(* ===== verification/OrmRelation.v ===== *)
(** * Loading relations, and reading entities ([ecat-orm])

    [src/ecat-orm/src/relation.rs] ([Module Relation]) and the reads of [crud.rs].  One IN
    query per relation, cut to the parameter limit; its rows are grouped by key and handed
    to every subject.  A hash map is the list of its entries; equality of JSON values is
    the operation of the class [ValueEq]. *)

From S2P Require Import Prelude Json Text Dialect Rdbms OrmDialect OrmQuery OrmCrud OrmFacts.

Local Open Scope Z_scope.
Local Open Scope ecat_scope.

(** [PartialEq for Value], an equivalence that tells NULL from the rest. *)
Class ValueEq `{JN : JsonNumber} := { value_eqb : Value -> Value -> bool }.

Class ValueEqLaw `{VE : ValueEq} := {
  value_eqb_refl v : value_eqb v v = true;
  value_eqb_sym a b : value_eqb a b = true -> value_eqb b a = true;
  value_eqb_trans a b c : value_eqb a b = true -> value_eqb b c = true -> value_eqb a c = true;
  value_eqb_null a b : value_eqb a b = true -> is_null a = is_null b;
}.

Module Relation.
Import Rdbms Entity Spec Query Page Crud Batch.

Inductive Side := Subject | Target.

Definition join_sides (k : RelationKind) : Side * Side :=
  match k with
  | HasMany | HasOne => (Subject, Target)
  | BelongsTo => (Target, Subject)
  end.

Definition is_single_valued (k : RelationKind) : bool :=
  match k with HasOne | BelongsTo => true | HasMany => false end.

Section Relation.
Context `{VE : ValueEq} {JT : JsonText} {E : Type} {ET : EntityT E} {W Tx : Type}.
(** [Entity::set_relation] and [Entity::from_row]. *)
Context (set_relation : string -> list Row -> E -> result E OrmError) (from_row : Row -> result E OrmError).

Definition contains (l : list Value) (v : Value) : bool := existsb (fun x => value_eqb x v) l.

Fixpoint distinct_from (out keys : list Value) : list Value :=
  match keys with
  | [] => out
  | k :: keys => distinct_from (if is_null k || contains out k then out else out ++ [k]) keys
  end.

Definition distinct_keys (keys : list Value) : list Value := distinct_from [] keys.

(** *** The map from keys to rows *)

Fixpoint append_at {K} (k : Value) (rs : list K) (g : list (Value * list K)) : list (Value * list K) :=
  match g with
  | [] => [(k, rs)]
  | (k', rs') :: g => if value_eqb k' k then (k', rs' ++ rs) :: g else (k', rs') :: append_at k rs g
  end.

Definition group_by_key {K} (rows : list (Value * K)) : list (Value * list K) :=
  foldl (fun g kv => append_at kv.1 [kv.2] g) [] rows.

Fixpoint bucket {K} (k : Value) (g : list (Value * list K)) : list K :=
  match g with
  | [] => []
  | (k', rs) :: g => if value_eqb k' k then rs else bucket k g
  end.

Definition merge_groups {K} (buckets g : list (Value * list K)) : list (Value * list K) :=
  foldl (fun b kv => append_at kv.1 kv.2 b) buckets g.

(** *** One relation *)

Definition subject_value (s : E) (c : string) : Value :=
  if String.eqb c PK then pk_value s
  else match List.find (fun nv => String.eqb nv.1 c) (to_values s) with Some nv => nv.2 | None => VNull end.

Definition side_column (m : RelationMeta) (s : Side) : string :=
  match s with Subject => local_key m | Target => foreign_key m end.

Definition subject_col (m : RelationMeta) : string := side_column m (join_sides (kind m)).1.
Definition target_col (m : RelationMeta) : string := side_column m (join_sides (kind m)).2.

Definition relation_sql (s : DialectSpec) (m : RelationMeta) (n : nat) : string :=
  "SELECT * FROM " +:+ quote s (target_table m) +:+ " WHERE " +:+ quote s (target_col m) +:+ " IN ("
    +:+ placeholders (placeholder s) 0 n +:+ ")".

Definition missing (name : string) (c : string) : OrmError :=
  UnknownColumn ("relation `" +:+ name +:+ "`: target column `" +:+ c +:+
    "` missing from the result set; the relation's foreign_key / local_key may be swapped").

Fixpoint keyed (name c : string) (l : list Row) : result (list (Value * Row)) OrmError :=
  match l with
  | [] => Ok []
  | r :: l =>
      match (r : gmap string Value) !! c with
      | None => Err (missing name c)
      | Some k => let? ps := keyed name c l in Ok ((k, r) :: ps)
      end
  end.

Fixpoint load_chunks (db : RdbmsClient W Tx) (m : RelationMeta) (name : string) (chunks : list (list Value))
    (buckets : list (Value * list Row)) (w : W) : result (list (Value * list Row)) OrmError * W :=
  match chunks with
  | [] => (Ok buckets, w)
  | ks :: chunks =>
      match query_rows db {| sql := relation_sql (lookup (dialect_ db)) m (length ks); params := ks |} w with
      | (Ok rows, w) =>
          match keyed name (target_col m) rows with
          | Ok pairs => load_chunks db m name chunks (merge_groups buckets (group_by_key pairs)) w
          | Err e => (Err e, w)
          end
      | (Err e, w) => (Err e, w)
      end
  end.

Definition rows_of (m : RelationMeta) (buckets : list (Value * list Row)) (s : E) : list Row :=
  let rows := bucket (subject_value s (subject_col m)) buckets in
  if is_single_valued (kind m) then firstn 1 rows else rows.

Fixpoint write_back (name : string) (rows : E -> list Row) (l : list E) : result (list E) OrmError :=
  match l with
  | [] => Ok []
  | s :: l => let? s := set_relation name (rows s) s in let? l := write_back name rows l in Ok (s :: l)
  end.

Definition load_relation (db : RdbmsClient W Tx) (subjects : list E) (name : string) (w : W)
    : result (list E) OrmError * W :=
  match relation META name with
  | None => (Err (UnknownColumn ("unknown relation `" +:+ name +:+ "`")), w)
  | Some m =>
      let keys := distinct_keys (map (fun s => subject_value s (subject_col m)) subjects) in
      let per_chunk := chunk_size (max_params_per_stmt (lookup (dialect_ db))) 1 in
      match load_chunks db m name (slices (split_chunks (length keys) per_chunk) keys) [] w with
      | (Ok buckets, w) => (write_back name (rows_of m buckets) subjects, w)
      | (Err e, w) => (Err e, w)
      end
  end.

(** *** Reading entities *)

Definition find_by_id (db : RdbmsClient W Tx) (pk : Value) (w : W) : result (option E) OrmError * W :=
  match Query.filter PK OpEq pk (new META) with
  | Err e => (Err e, w)
  | Ok q =>
      match fetch from_row (load_relation db) db q w with
      | (Ok es, w) => (Ok (hd_error es), w)
      | (Err e, w) => (Err e, w)
      end
  end.

Definition find_all (db : RdbmsClient W Tx) (w : W) : result (list E) OrmError * W :=
  fetch from_row (load_relation db) db (new META) w.

End Relation.
End Relation.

- _Work required_
When a line holds the string "then", pull it out of the listing.

- _Result_
  | k :: keys => distinct_from (if is_null k || contains out k then out else out ++ [k]) keys
  | (k', rs') :: g => if value_eqb k' k then (k', rs' ++ rs) :: g else (k', rs') :: append_at k rs g
  | (k', rs) :: g => if value_eqb k' k then rs else bucket k g
  if String.eqb c PK then pk_value s
  if is_single_valued (kind m) then firstn 1 rows else rows.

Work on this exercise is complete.